Ralph was just in time. He had no sooner got in and found a seat, with the other breaker boys, away up under the edge of the tent, than the grand procession made its entrance. There were golden chariots, there were ladies in elegant riding habits and men in knightly costumes, there were prancing steeds and gorgeous banners, elephants, camels, monkeys, clowns, a moving mass of dazzling beauty and bright colors that almost made one dizzy to look upon it; and through it all the great band across the arena poured its stirring music in a way to make the pulses leap and the hands and feet keep time to its sounding rhythm.

Then came the athletes and the jugglers, the tight-rope walkers and the trapeze performers, the trained dogs and horses, the clowns and the monkeys, the riding and the races; all of it too wonderful, too mirthful, too complete to be adequately described. At least, this was what the breaker boys thought.

After the performance was ended, they went out to the menagerie tent, in a body, to look at the animals.

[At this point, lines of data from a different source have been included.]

Lemma group_signalled_step g n i j s s' x p :
  table_ok s → slot s i x p → i < j →
  group_signalled g n (i + 1) j (set_proc x (receive g n p) s) s' → group_signalled g n i j s s'.
Proof.
  intros Ht Hi Hij [Hs Ho Hr]. split.
  - intros k y q Hk. destruct (decide (x = y)) as [<-|Hne].
    + destruct (slot_inj s i k x p q Ht Hi Hk) as [<- <-]. rewrite decide_True by lia.
      specialize (Hs i x _ (slot_set_eq s i x p (receive g n p) Hi)). by rewrite decide_False in Hs by lia.
    + specialize (Hs k y q (slot_set_ne s k x y q _ Hk Hne)).
      destruct (decide (i ≤ k < j)), (decide (i + 1 ≤ k < j)); try lia; try done.
      assert (k = i) as -> by lia. destruct (slot_fun s i x y p q Hi Hk). done.
  - intros y Hy. rewrite Ho by done. rewrite procs_set_proc, lookup_insert_ne; [done|].
    intros ->. destruct Hi as [Hi _]. by apply (Hy i).
  - by rewrite Hr.
Qed.

Lemma receive_member g n p ss :
  in_group g p = true → p_signals p = Some ss → receive g n p = set_p_signals (Some (pend n ss)) p.
Proof. intros Hg Hp. unfold receive. by rewrite Hg, Hp. Qed.

(** Sending to a live process, whether or not it has a signal state. *)
Lemma wp_signal_send_live s g i x p n (Q : Z → procs → Prop) :
  table_ok s → slot s i x p → in_group g p = true → 1 ≤ n < NSIG → n ≠ SIGCONT →
  Q 0 (set_proc x (receive g n p) s) → wp (signal_send i n) Q s.
Proof.
  intros Ht Hi Hg Hn Hc HQ. pose proof Hg as [_ Hl]%andb_true_iff.
  assert (i < MAX_PROCESSES) as Hlt.
  { destruct Hi as [Hi _]. apply aget_Some_bounds in Hi. rewrite (tb_len s Ht) in Hi. lia. }
  destruct (p_signals p) as [ss|] eqn:Hp.
  - apply wp_signal_send with x p ss; [done|apply Hi|split; [apply Hi|done]|done|done|done|].
    by rewrite (receive_member g n p ss) in HQ.
  - unfold receive in HQ. rewrite Hg, Hp, set_proc_same in HQ by apply Hi. unfold signal_send.
    rewrite (proj2 (Z.eqb_neq n 0)) by lia. rewrite (proj2 (signal_valid_iff n)) by done. cbn [negb].
    wp_step. apply wp_get_by_pid with (Some x); [done|apply Hi|].
    wp_step. apply wp_rd_proc with p; [apply Hi|]. rewrite Hl, Hp. cbn [negb]. wp_steps.
    rewrite (proj2 (Z.eqb_neq n SIGCONT)) by done. by wp_steps.
Qed.

Lemma receive_pid g n p : p_pid (receive g n p) = p_pid p.
Proof. unfold receive. destruct (in_group g p); [|done]. by destruct (p_signals p). Qed.

Lemma wp_pgrp_send_from n s i g sig count (Q : Z → procs → Prop) :
  table_ok s → 0 ≤ i → i + Z.of_nat n ≤ MAX_PROCESSES → 1 ≤ sig < NSIG → sig ≠ SIGCONT →
  (∀ s', group_signalled g sig i (i + Z.of_nat n) s s' → Q (count + count_members s g n i) s') →
  wp (pgrp_send_from n i g sig count) Q s.
Proof.
  revert s i count Q. induction n as [|n IH]; intros s i count Q Ht Hi Hn Hsig Hcont HQ; cbn [pgrp_send_from].
  { wp_step. replace count with (count + count_members s g 0 i) by (cbn; lia). apply HQ. split; [|done|done].
    intros k x p Hk. rewrite decide_False by lia. done. }
  rewrite Nat2Z.inj_succ in HQ, Hn. cbn [count_members] in HQ.
  replace (i + Z.succ (Z.of_nat n)) with (i + 1 + Z.of_nat n) in HQ by lia.
  assert (∀ (Hno : ∀ x p, slot s i x p → in_group g p = false), is_member s g i = false →
    wp (pgrp_send_from n (i + 1) g sig count) Q s) as Hskip.
  { intros Hno Hm. apply IH; [done|lia|lia|done|done|]. intros s' Hs'. rewrite Hm, Z.add_0_l in HQ. apply HQ.
    apply group_signalled_skip; [|done]. intros x p Hp. unfold receive. by rewrite (Hno x p Hp). }
  destruct (aget_is_Some (pr_table s) i) as [[x|] Ho]; [rewrite (tb_len s Ht); lia| |].
  - destruct (tb_pid s Ht i x Ho) as (p & Hp & _). pose proof (conj Ho Hp : slot s i x p) as Hsl.
    wp_step. apply wp_get_by_pid with (Some x); [lia|done|]. wp_step. apply wp_rd_proc with p; [done|].
    pose proof (is_member_slot s g i x p Hsl) as Hm.
    destruct (in_group g p) eqn:Hg.
    + pose proof Hg as [Hpg Hl]%andb_true_iff. rewrite Hpg, Hl. cbn [negb].
      wp_step. apply wp_signal_send_live with g x p; [done|done|done|done|done|].
      rewrite Z.eqb_refl. apply IH; [|lia|lia|done|done|].
      * apply table_ok_set with p; [done|done|apply receive_pid].
      * intros s' Hs'. rewrite (count_members_set s g n (i + 1) i x p) by (done || lia).
        rewrite <-Z.add_assoc. rewrite Hm in HQ. apply HQ. eapply group_signalled_step; [done|done|lia|done].
    + assert (∀ y q, slot s i y q → in_group g q = false) as Hno.
      { intros y q Hq. destruct (slot_fun s i x y p q Hsl Hq) as [_ <-]. done. }
      unfold in_group in Hg. apply andb_false_iff in Hg as [-> | ->]; cbn [negb]; [by apply Hskip|].
      destruct (negb _); by apply Hskip.
  - wp_step. apply wp_get_by_pid with None; [lia|done|]. apply Hskip; [|by apply is_member_empty].
    intros x p [Hx _]. congruence.
Qed.

(** A signal to a process group, other than SIGCONT, becomes pending for
    exactly the live members of the group; nothing else changes.  The result is
    their number, or ESRCH if there is none. *)
Theorem pgrp_send_signal_correct s g n :
  table_ok s → 1 ≤ n < NSIG → n ≠ SIGCONT →
  wp (pgrp_send_signal g n) (λ r s',
    let members := count_members s g (Z.to_nat MAX_PROCESSES) 0 in
    r = (if 0 <? members then members else - ESRCH) ∧ group_signalled g n 0 MAX_PROCESSES s s') s.
Proof.
  intros Ht Hn Hc. unfold pgrp_send_signal. wp_step. apply wp_pgrp_send_from; [done|lia|done|done|done|].
  intros s' Hs'. by wp_step.
Qed.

One of the boys became separated from the others, and stood watching the antics of the monkeys, and laughing gleefully at each comical trick performed by the grave-faced little creatures. Looking up, he saw an old man standing by him; an old man with sharp gray eyes and dusty clothes, who leaned heavily upon a cane.

"Curious things, these monkeys," said the old man.

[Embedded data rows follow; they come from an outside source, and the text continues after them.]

(** The child of a fork gets zeros in the registers that a system call must
    preserve. *)
Theorem fork_child_loses_registers e f :
  (∀ i v, aget (frame_words f) i = Some v → em_words e (em_regs e RDI + 8 * i) = v) →
  wp fork_child_return (λ _ e',
    em_regs e' RIP = f_rcx f ∧ em_regs e' RSP = f_rsp f ∧ em_regs e' RAX = f_rax f ∧
    ∀ x, x ∈ [RBX; RBP; R12; R13; R14; R15] → em_regs e' x = 0) e.
Proof.
  intros Hw. unfold fork_child_return, sysret. cbn [clear_regs].
  repeat first [wp_step | em_step; cbn [em_regs em_words em_procs]].
  assert (em_words e (em_regs e RDI + 96) = f_rax f) as H12 by (by apply (Hw 12)).
  assert (em_words e (em_regs e RDI + 104) = f_rcx f) as H13 by (by apply (Hw 13)).
  assert (em_words e (em_regs e RDI + 120) = f_rsp f) as H15 by (by apply (Hw 15)).
  regs. split; [done|]. split; [done|]. split; [done|]. intros x Hx. reg_cases Hx; by regs.
Qed.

"Ain't they, though!" replied the boy. "Luk at that un, now!-don't he beat all? ain't he funny?"

"Very!" responded the old man, gazing across the open space to where

Ralph stood chattering with his companions.

"Sonny," said he, "can you tell me who that boy is, over yonder, with his hand done up in a white cloth?"

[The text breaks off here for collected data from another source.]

(** ** Footprints *)

Definition footprint data (arr : option Z) ptrs : list Z := data :: option_list arr ++ omap id ptrs.

Lemma elem_of_ptrs ptrs p : p ∈ omap id ptrs ↔ ∃ i, aget ptrs i = Some (Some p).
Proof.
  rewrite list_elem_of_omap. split.
  - intros (e & [i Hi]%list_elem_of_lookup & He). cbn in He. subst e. exists (Z.of_nat i).
    unfold aget. by rewrite decide_True, Nat2Z.id by lia.
  - intros (i & Hi). unfold aget in Hi. case_decide; [|done]. exists (Some p). split; [|done].
    by eapply list_elem_of_lookup_2.
Qed.

Lemma footprint_data data arr ptrs : data ∈ footprint data arr ptrs.
Proof. apply elem_of_cons. by left. Qed.
Lemma footprint_array data x ptrs : x ∈ footprint data (Some x) ptrs.
Proof. apply elem_of_cons. right. apply elem_of_app. left. by apply list_elem_of_singleton. Qed.
Lemma footprint_block data arr ptrs i p : aget ptrs i = Some (Some p) → p ∈ footprint data arr ptrs.
Proof. intros Hi. apply elem_of_cons. right. apply elem_of_app. right. apply elem_of_ptrs. by exists i. Qed.

(** From [s] to [s'] a file with the footprint [X] got the footprint [X']:
    nothing else changed, and what it took was free. *)
Record evolves s s' (X X' : list Z) : Prop := Evolves {
  ev_keep : ∀ y o, y ∉ X → fs_mem s !! y = Some o → fs_mem s' !! y = Some o;
  ev_grow : ∀ y, y ∈ X' → y ∈ X ∨ fs_mem s !! y = None;
  ev_glob : fs_glob s' = fs_glob s }.

Lemma evolves_refl s X : evolves s s X X.
Proof. split; auto. Qed.

Lemma evolves_trans s1 s2 s3 X1 X2 X3 : evolves s1 s2 X1 X2 → evolves s2 s3 X2 X3 → evolves s1 s3 X1 X3.
Proof.
  intros [K1 G1 E1] [K2 G2 E2]. split; [..|congruence].
  - intros y o Hy Ho. apply K2; [|by apply K1]. intros Hin. destruct (G1 y Hin) as [?|?]; [done|congruence].
  - intros y Hy. destruct (G2 y Hy) as [Hy2|Hn]; [by apply G1|].
    destruct (decide (y ∈ X1)) as [|Hno]; [by left|]. right.
    destruct (fs_mem s1 !! y) as [o|] eqn:Ho; [|done]. rewrite (K1 y o Hno Ho) in Hn. done.
Qed.

Lemma evolves_put {T : Type} {KT : Kind T} s x (v : T) X : x ∈ X → evolves s (put_obj x v s) X X.
Proof.
  intros Hx. split; [|by left|done]. intros y o Hy Ho. cbn. rewrite lookup_insert_ne; [done|]. by intros ->.
Qed.

(** ** Writing inside the capacity *)

(** The contents after the bytes [src] were written at [pos]. *)
Definition written (g : Z → Z) pos (src : list Z) k : Z :=
  match aget src (k - pos) with Some b => b | None => g k end.

Lemma written_nil g pos k : written g pos [] k = g k.
Proof. unfold written. by rewrite aget_out by (unfold alen; cbn; lia). Qed.

Lemma aget_take {A} (l : list A) n i : 0 ≤ n → aget (take (Z.to_nat n) l) i = if decide (i < n) then aget l i else None.
Proof.
  intros Hn. unfold aget. case_decide as Hi; [|by case_decide]. case_decide.
  - apply lookup_take_lt. lia.
  - apply lookup_take_ge. lia.
Qed.

Lemma aget_drop {A} (l : list A) n i : 0 ≤ n → 0 ≤ i → aget (drop (Z.to_nat n) l) i = aget l (n + i).
Proof.
  intros Hn Hi. unfold aget. rewrite !decide_True by lia. rewrite lookup_drop. f_equal. lia.
Qed.

(** Writing a prefix and then the rest. *)
Lemma written_app g pos src n k :
  0 ≤ n ≤ alen src →
  written (written g pos (take (Z.to_nat n) src)) (pos + n) (drop (Z.to_nat n) src) k = written g pos src k.
Proof.
  intros Hn. unfold written. rewrite aget_take by lia. destruct (decide (k - pos < n)) as [Hlt|Hge].
  - rewrite (aget_out (drop _ _)) by lia. done.
  - destruct (decide (0 ≤ k - (pos + n))); [|lia]. rewrite aget_drop by lia.
    by replace (n + (k - (pos + n))) with (k - pos) by lia.
Qed.

Lemma copy_block s data x count ptrs i p l off src :
  file_blocks s data (Some x) count ptrs → aget ptrs i = Some (Some p) → at_ s p = Some (l : list Z) →
  0 ≤ off → off + alen src ≤ RAMFS_BLOCK_SIZE →
  let s' := put_obj p (splice l off src) s in
  file_blocks s' data (Some x) count ptrs ∧
  ∀ k, 0 ≤ k → byte_of s' ptrs k = written (byte_of s ptrs) (i * RAMFS_BLOCK_SIZE + off) src k.
Proof.
  intros Hf Hi Hl Hoff Hlen s'. pose proof Hf as [F1 F2 F3 F4 F5 F6 F7].
  destruct (F6 i p Hi) as (l' & Hl' & Hll). simplify_eq.
  assert (p ≠ data) by by apply (kinds_ne s p data l _ Hl F1).
  assert (p ≠ x) by by apply (kinds_ne s p x l ptrs Hl F2).
  split.
  - split; try done.
    + unfold s'. by rewrite at_put_ne.
    + unfold s'. cbn beta iota. by rewrite at_put_ne.
    + intros j q Hj. unfold s'. destruct (decide (q = p)) as [->|Hne].
      * exists (splice l off src). rewrite at_put_eq, alen_splice by lia. done.
      * rewrite at_put_ne by done. by apply (F6 j).
  - intros k Hk. unfold written, byte_of. unfold s'.
    pose proof (Z.mod_pos_bound k RAMFS_BLOCK_SIZE ltac:(done)) as Hm.
    pose proof (Z.div_mod k RAMFS_BLOCK_SIZE ltac:(done)) as Hdm.
    destruct (aget ptrs (k / RAMFS_BLOCK_SIZE)) as [[q|]|] eqn:Hq.
    + destruct (decide (q = p)) as [->|Hne].
      * pose proof (F7 _ _ _ Hq Hi) as Hki. rewrite at_put_eq, Hl, aget_splice by lia.
        destruct (decide (off ≤ k mod RAMFS_BLOCK_SIZE < off + alen src)).
        -- replace (k - (i * RAMFS_BLOCK_SIZE + off)) with (k mod RAMFS_BLOCK_SIZE - off) by lia.
           destruct (aget_is_Some src (k mod RAMFS_BLOCK_SIZE - off)) as [b ->]; [lia|done].
        -- rewrite (aget_out src) by lia. done.
      * rewrite at_put_ne by done. rewrite (aget_out src); [done|].
        destruct (decide (k / RAMFS_BLOCK_SIZE = i)) as [<-|]; [congruence|]. unfold RAMFS_BLOCK_SIZE in *. nia.
    + rewrite (aget_out src); [done|]. destruct (decide (k / RAMFS_BLOCK_SIZE = i)) as [<-|]; [congruence|].
      unfold RAMFS_BLOCK_SIZE in *. nia.
    + rewrite (aget_out src); [done|]. destruct (decide (k / RAMFS_BLOCK_SIZE = i)) as [<-|]; [congruence|].
      unfold RAMFS_BLOCK_SIZE in *. nia.
Qed.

"That boy w'ats a-talkin' to Jimmy Dooley, you mean?"

"Yes, the one there by the lion's cage."

"You mean that boy there with the blue patch on his pants?"

"Yes, yes! the one with his hand bandaged; don't you see?"

"Oh, that's Ralph."

"Ralph who?"

"Ralph nobody. He ain't got no other name. He lives with Bachelor

Billy."

"Is-is Bachelor Billy his father?"

"Naw; he ain't got no father."

"Does he work with you in the mines?"

"In the mines? naw; we don't work in the mines; we work in the screen-room up t' the breaker, a-pickin' slate. He sets nex' to me."

"How long has he been working there?"

"Oh, I donno; couple o' years, I guess. You want to see 'im? I'll go call 'im."

"No; I don't care to see him. Don't call him; he isn't the boy I'm looking for, any way."

"There! he's a-turnin' this way now. I'll have 'im here in a minute; hey, Ralph! Ralph! here he comes."

But the old man was gone. He had disappeared suddenly and mysteriously. A little later he was trudging slowly along the dusty road, through the crowds of people, up toward the city. He was smiling, and muttering to himself. "Found him at last!" he exclaimed, in a whisper, "found him at last! It'll be all right now; only be cautious, Simon! be cautious!"